In February 1945, Cripps rejoined the Labour Party.

After the war
When Labour won the 1945 general election, Clement Attlee appointed Cripps President of the Board of Trade, the second most important economic post in the government. Although still a strong socialist, Cripps had modified his views sufficiently to be able to work with mainstream Labour ministers. In Britain's desperate post-war economic circumstances, Cripps became associated with the policy of "austerity". As an upper-class socialist, he held a puritanical view of society, enforcing rationing with equal severity against all classes. Together with other individuals, he was instrumental in the foundation of the original College of Aeronautics, now Cranfield University, in 1946. The Stafford Cripps Learning and Teaching Centre on Cranfield's campus is named after him.

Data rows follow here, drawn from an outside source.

(** What the leader's block does at every node. *)
Lemma block_everywhere now L Fs b bc1 l : UTXO P = false -> Fs <> [] -> Forall (in_sync L) Fs ->
  state_is (CurChain L) (state_root (CurChain L)) l ->
  let packed := (TxPool_PackTxs (BlockSize (bc_ChainConfig (CurChain L))) (bc_Txpool (CurChain L))).1 in
  Forall (addr_ok P (CurChain L)) packed -> GenerateBlock P now (CurChain L) = Ret (b, bc1) -> storable b ->
  (exists bl, AddBlock P b bc1 = Ret bl /\ Forall (has_dest P bl) (b_Body b)) /\
  Forall (fun F => IsValidBlock b (CurChain F) = None /\ exists bl bf,
    AddBlock P b bc1 = Ret bl /\ AddBlock P b (CurChain F) = Ret bf /\ Forall (has_dest P bf) (b_Body b) /\
    bc_CurrentBlock bf = b /\ replica bl bf /\
    state_is bl (state_root bl) (ledger_run (local_in P (CurChain L)) l packed)) Fs.
Proof.
  intros HU Hne HFs Hl packed Hok Hgen Hst. destruct (GenerateBlock_chain P now _ b bc1 Hgen) as (Hs1 & Hc1 & Hm1).
  assert (H : Forall (fun F => IsValidBlock b (CurChain F) = None /\ exists bl bf,
    AddBlock P b bc1 = Ret bl /\ AddBlock P b (CurChain F) = Ret bf /\
    (Forall (has_dest P bl) (b_Body b) /\ Forall (has_dest P bf) (b_Body b)) /\
    bc_CurrentBlock bf = b /\ replica bl bf /\
    state_is bl (state_root bl) (ledger_run (local_in P (CurChain L)) l packed)) Fs).
  { eapply list.Forall_impl; [exact HFs|]. intros F [Hrep _ [_ HnL] [_ HnF] [HsL HsF]].
    destruct (GenerateBlock_replicated P now (CurChain L) (CurChain F) l HU HnL HnF Hrep Hl HsL HsF Hok)
      as (b' & bc' & Hgen' & Hbody & Hvalid & _ & Hcommit).
    assert (b' = b /\ bc' = bc1) as [-> ->] by (rewrite Hgen in Hgen'; by injection Hgen').
    destruct (Hcommit Hst) as (bl & bf & Hal & Haf & Htip & Hrep2 & Hst2).
    split; [done|]. exists bl, bf. split; [done|]. split; [done|]. split; [|done].
    rewrite <- Hs1 in HsL. destruct (AddBlock_kept P _ _ _ HsL Hal) as (_ & _ & ML').
    destruct Hrep2 as [_ R2 _ _].
    rewrite Hbody. split; (eapply list.Forall_impl; [exact Hok|]; intros tx [_ Hd]; unfold has_dest);
      rewrite (Get_PartitionMap_ext P _ (CurChain L)); [done|congruence|done|congruence]. }
  split.
  - destruct Fs as [|F Fs]; [done|]. apply list.Forall_cons in H as [(_ & bl & bf & Ha & _ & [Hd _] & _) _]. by exists bl.
  - eapply list.Forall_impl; [exact H|]. intros F (Hv & bl & bf & H1 & H2 & [_ H3] & H4). split; [done|]. by exists bl, bf.
Qed.

(** A shard whose leader [L] is about to propose the block [b]: all nodes in
    sync and at their addresses, nothing counted for the block's digest yet. *)
Record round_start (now : Z) (L : PbftConsensusNode X) (Fs : list (PbftConsensusNode X)) (addrs : list string)
    (b : Block) (bc1 : BlockChain) (l : ledger) : Prop := {
  rs_mode : UTXO P = false;
  rs_block : GenerateBlock P now (CurChain L) = Ret (b, bc1) /\ storable b;
  rs_addrs : NoDup addrs /\ length (L :: Fs) = length addrs /\ Z.of_nat (length addrs) < 2 ^ 62;
  rs_seq : 0 <= sequenceID L < 2 ^ 64 - 1;
  rs_nodes : forall i p, (L :: Fs) !! i = Some p ->
    can_start ((length addrs - 1) / 3) addrs (mkRequest BlockRequest (enc b) now) (sequenceID L) i p;
  rs_sync : Forall (in_sync L) Fs;
  rs_state : state_is (CurChain L) (state_root (CurChain L)) l;
  rs_txs : Forall (addr_ok P (CurChain L)) (TxPool_PackTxs (BlockSize (bc_ChainConfig (CurChain L))) (bc_Txpool (CurChain L))).1;
  rs_leader : propose_pc L = AtLock /\ sequenceLock L = false }.

(** The balances after the block. *)
Definition next_ledger L (l : ledger) : ledger :=
  ledger_run (local_in P (CurChain L)) l (TxPool_PackTxs (BlockSize (bc_ChainConfig (CurChain L))) (bc_Txpool (CurChain L))).1.

(** The nodes at the start satisfy what [round] assumes. *)
Lemma started now L Fs addrs b bc1 l : round_start now L Fs addrs b bc1 l -> Fs <> [] ->
  let r := mkRequest BlockRequest (enc b) now in
  let L1 := proposed r bc1 L <| propose_pc := AtSelect |> in
  (forall i p0, (L1 :: Fs) !! i = Some p0 -> can_start ((length addrs - 1) / 3) addrs r (sequenceID L) i p0) /\
  (forall i p0, (L1 :: Fs) !! i = Some p0 -> i <> O -> IsValidBlock b (CurChain p0) = None) /\
  (forall i p0, (L1 :: Fs) !! i = Some p0 -> exists c1, AddBlock P b (CurChain p0) = Ret c1 /\ Forall (has_dest P c1) (b_Body b)) /\
  forall F, F ∈ Fs -> exists bl bf, AddBlock P b bc1 = Ret bl /\ AddBlock P b (CurChain F) = Ret bf /\
    bc_CurrentBlock bf = b /\ replica bl bf /\ state_is bl (state_root bl) (next_ledger L l).
Proof.
  intros [HU [Hgen Hst] _ _ Hready HFs Hl Hok _] Hne r L1.
  destruct (block_everywhere now L Fs b bc1 l HU Hne HFs Hl Hok Hgen Hst) as [(bl & Hal & Hdl) HF].
  rewrite list.Forall_forall in HF.
  split; [|split; [|split]].
  - intros [|i] p0 Hp0; [|by apply (Hready (S i))]. injection Hp0 as <-. by destruct (Hready O L eq_refl).
  - intros [|i] p0 Hp0 Hi; [done|]. by apply HF, (list_elem_of_lookup_2 _ i).
  - intros [|i] p0 Hp0; [injection Hp0 as <-; by exists bl|].
    destruct (HF p0) as (_ & _ & bf & _ & Haf & Hdf & _); [by apply (list_elem_of_lookup_2 _ i)|]. by exists bf.
  - intros F HinF. destruct (HF F HinF) as (_ & bl' & bf & H1 & H2 & _ & H3). by exists bl', bf.
Qed.

(** The proposal, and the numbers of every state the shard then reaches. *)
Lemma round_runs now L Fs addrs b bc1 l : round_start now L Fs addrs b bc1 l -> Fs <> [] ->
  let r := mkRequest BlockRequest (enc b) now in
  let L1 := proposed r bc1 L <| propose_pc := AtSelect |> in
  let N := length addrs in
  exists evs, propose_step now L = Ret (tt, L1, evs) /\
    forall k s, shard_run (mkShard (L1 :: Fs) evs) k s -> exists sn, round_ok N ((N - 1) / 3) sn /\
      (remaining N ((N - 1) / 3) sn + k)%nat = (2 * N * (N - 1))%nat /\
      shard_rel P ((N - 1) / 3) addrs b r (sequenceID L) (L1 :: Fs) sn s /\
      ((0 < remaining N ((N - 1) / 3) sn)%nat -> (3 <= N)%nat -> exists s', shard_step s s').
Proof.
  intros Hs Hne r L1 N. destruct (started now L Fs addrs b bc1 l Hs Hne) as (Hr & Hv & Ha & _).
  destruct Hs as [HU [Hgen Hst] (Hdup & Hlen & Hsmall) Hseq Hready HFs Hl Hok [Hpc Hlock]].
  fold N in Hlen, Hr, Hready. set (f := ((N - 1) / 3)%nat) in *. fold r L1 in Hr, Hv, Ha.
  assert (H3f : (3 * f <= N - 1)%nat) by (unfold f; apply Nat.Div0.mul_div_le).
  assert (Hfs : Z.of_nat f < 2 ^ 62) by lia. assert (HN : (1 <= N)%nat) by (rewrite <- Hlen; cbn; lia).
  destruct (proposal_ok N f HN) as [Hok0 Hrem0].
  assert (Hrel0 : shard_rel P f addrs b r (sequenceID L) (L1 :: Fs) (proposal N)
    (mkShard (L1 :: Fs) ((fun a => TcpDial (pk_wire r (sequenceID L) (L1 :: Fs) PP 0) a) <$> others L1))).
  { apply (start_rel P f addrs b r (sequenceID L) (L1 :: Fs) Hdup Hfs Hseq eq_refl Hlen Hr Hv Ha L1 Fs eq_refl);
      [|done]. apply lookup_insert_eq. }
  destruct (Hready O L eq_refl) as [(HidL & HvL & _) _ _ _].
  eexists. split; [apply (propose_exact now L b bc1 (L1 :: Fs)); [by rewrite HidL, HvL|done..]|].
  intros k s Hrun.
  destruct (sim_run P f addrs b r (sequenceID L) (L1 :: Fs) Hdup Hfs Hseq eq_refl Hlen Hr Hv Ha _ _ k s HN Hok0 Hrel0 Hrun)
    as (sn & Hokn & Hremn & Hreln).
  exists sn. split; [done|]. split; [etransitivity; [exact Hremn|exact Hrem0]|]. split; [done|]. intros Hpos H3.
  exact (sim_progress P f addrs b r (sequenceID L) (L1 :: Fs) Hdup Hfs Hseq eq_refl Hlen Hr Hv Ha sn s H3 H3f Hokn Hreln Hpos).
Qed.



(** In a shard of two nodes the leader never commits: [sequenceLock] stays
    locked after its first proposal, whatever is handled. *)
Lemma two_nodes_stuck now L F a0 a1 b bc1 l : round_start now L [F] [a0; a1] b bc1 l ->
  exists L1 evs, propose_step now L = Ret (tt, L1, evs) /\
    forall k s, shard_run (mkShard [L1; F] evs) k s ->
      exists L2 F2, sh_nodes s = [L2; F2] /\ sequenceLock L2 = true /\ sequenceID L2 = sequenceID L.
Proof.
  intros Hs. destruct (round_runs now L [F] [a0; a1] b bc1 l Hs ltac:(done)) as (evs & E & Hruns).
  eexists _, evs. split; [exact E|]. intros k s Hrun. destruct (Hruns k s Hrun) as (sn & Hok & _ & [S1 S2 _] & _).
  destruct (sh_nodes s) as [|L2 [|F2 [|]]]; try done. exists L2, F2. split; [done|].
  destruct (S2 O _ L2 eq_refl eq_refl) as [_ _ _ _ _ _ H7 _ H9].
  rewrite (two_nodes _ _ sn eq_refl Hok) in H7, H9. split; [by apply H9|done].
Qed.
End liveness.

In 1946, Soviet jet engine designers approached Stalin with a request to buy jet designs from Western sources to overcome design difficulties. Stalin is said to have replied: "What fool will sell us his secrets?" However, he gave his assent to the proposal, and Soviet scientists and designers travelled to the United Kingdom to meet Cripps and request the engines. To Stalin's amazement, Cripps and the Labour government were perfectly willing to provide technical information on the Rolls-Royce Nene centrifugal-flow jet engine designed by RAF officer Frank Whittle, along with discussions of a licence to manufacture Nene engines. The Nene engine was promptly reverse-engineered and produced in modified form as the Soviet Klimov VK-1 jet engine, later incorporated into the MiG-15 which flew in time to deploy in combat against UN forces in North Korea in 1950, causing the loss of several B-29 bombers and cancellation of their daylight bombing missions over North Korea.

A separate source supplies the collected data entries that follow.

(* ===== verification/System.v ===== *)
(** * System: the shards of the relay method together

    The leaders of all shards and the messages between them.  A leader
    proposes a block ([HandleinPropose]), commits it when its shard has agreed
    ([HandleinCommit]), takes relayed transactions of other leaders
    ([handleRelay]) and transactions injected by the supervisor
    ([handleInjectTx]); in between consensus does what leaves its chain alone.
    What a shard's other nodes have is the leader's state (RelayProps.v).  The
    steps of the leaders and the arrival of messages interleave in any way. *)
From stdpp Require Import base gmap strings list countable.
From Stdlib Require Import ZArith Lia.
From S2P Require Import Prelude GoStd Libs Core Pools Messages StorageDB Chain Ledger Execution Pbft PbftProps RelayMod RelayProps.

Section system.
Context (P : Params).
Context {TL : TrieLib} {BL : BoltLib} {HL : Sha256} {CC : CoreCodecs} {MC : MsgCodecs}.
Context {TW : TrieLaws TL} {CL : CoreCodecsLaws} {ML : MsgCodecsLaws}.
Context {LV : TrieLive TL} {BW : BoltLaws BL} {LB : BoltLive BL}.
Context {X : Type}.

(** The number of shards, the partition, where each leader listens, and the
    addresses in use. *)
Context (n : Z) (pm : gmap string Z) (ip : Z -> string) (addrs : list string).

(** A leader, with the block it has proposed and not committed yet. *)
Record Leader := mkLeader { ld_node : PbftConsensusNode X; ld_work : option Request }.
Record System := mkSystem { sys_leaders : list Leader; sys_flight : list Event }.

Definition shard_of (a : string) : res Z :=
  match pm !! a with None => s ← Addr2Shard P a; Ret (u64 s) | Some v => Ret v end.

(** What the supervisor injects into the shard [j]. *)
Definition injectable (j : Z) (tx : Transaction) : Prop :=
  tx_Relayed tx = false /\ tx_HasBroker tx = false /\ tx_Sender tx ∈ addrs /\ tx_Recipient tx ∈ addrs /\
  shard_of (tx_Sender tx) = Ret j.

(** ** Balances *)
Definition state_at (bc : BlockChain) (root : bytes) : ledger :=
  match bc_triedb bc ≫= trie_New root with Some t => balance t | None => fun _ => 0 end.
Definition balances (bc : BlockChain) : ledger := state_at bc (state_root bc).

(** ** The steps; the number is the money a step creates *)
Definition same_chain (L L' : PbftConsensusNode X) : Prop :=
  CurChain L' = CurChain L /\ p_ShardID L' = p_ShardID L /\ p_NodeID L' = p_NodeID L /\ view L' = view L /\
  pbftChainConfig L' = pbftChainConfig L /\ ip_nodeTable L' = ip_nodeTable L.

Inductive sys_step : System -> Z -> System -> Prop :=
  | sys_propose i now L r L' ls fl :
      ls !! i = Some (mkLeader L None) -> Relay_HandleinPropose P now L = Ret (Some (true, r), L', []) ->
      sys_step (mkSystem ls fl) 0 (mkSystem (<[i := mkLeader L' (Some r)]> ls) fl)
  | sys_commit i now cm L r b L' o ls fl :
      ls !! i = Some (mkLeader L (Some r)) -> requestPool L !! c_Digest cm = Some r -> dec (req_Msg r) = Some b ->
      Relay_HandleinCommit P now cm L = Ret (true, L', o) ->
      sys_step (mkSystem ls fl) (unfunded (local_in P (CurChain L)) (balances (CurChain L)) (b_Body b))
        (mkSystem (<[i := mkLeader L' None]> ls) (fl ++ o))
  | sys_deliver j now m c L L' w o ls f1 f2 :
      ls !! j = Some (mkLeader L w) -> SplitMessage (frame m) = Ret (CRelay, c) ->
      Relay_HandleMessageOutsidePBFT now CRelay c L = Ret (true, L', o) ->
      sys_step (mkSystem ls (f1 ++ TcpDial m (ip (Z.of_nat j)) :: f2)) 0
        (mkSystem (<[j := mkLeader L' w]> ls) (f1 ++ f2))
  | sys_inject j now it L L' w o ls fl :
      ls !! j = Some (mkLeader L w) -> Forall (injectable (Z.of_nat j)) (it_Txs it) ->
      Relay_HandleMessageOutsidePBFT now CInject (frame (json_enc it)) L = Ret (true, L', o) ->
      sys_step (mkSystem ls fl) 0 (mkSystem (<[j := mkLeader L' w]> ls) fl)
  | sys_consensus i L L' w ls fl :
      ls !! i = Some (mkLeader L w) -> same_chain L L' ->
      sys_step (mkSystem ls fl) 0 (mkSystem (<[i := mkLeader L' w]> ls) fl).

Inductive sys_run : System -> Z -> System -> Prop :=
  | sys_start s : sys_run s 0 s
  | sys_next s c s1 d s2 : sys_run s c s1 -> sys_step s1 d s2 -> sys_run s (c + d) s2.

(** ** The money in the system *)

(** Transactions that have left their sender's shard. *)
Definition relayed_value (txs : list Transaction) : Z := zsum (fun tx => if tx_Relayed tx then tx_Value tx else 0) txs.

Also in 1946, Cripps returned to India as part of the "Cabinet Mission", which proposed formulae for independence to the Indian leaders. The other two members of the delegation were Lord Pethick-Lawrence, the Secretary of State for India, and A. V. Alexander, the First Lord of the Admiralty. However, the solution devised by the three men, known as the Cabinet Mission Plan, was unsatisfactory to the Indian National Congress mainly its principal leaders, and instead of having to hold together the emerging one nation, Indian National Congress leaders travelled further down the road that eventually led to Partition.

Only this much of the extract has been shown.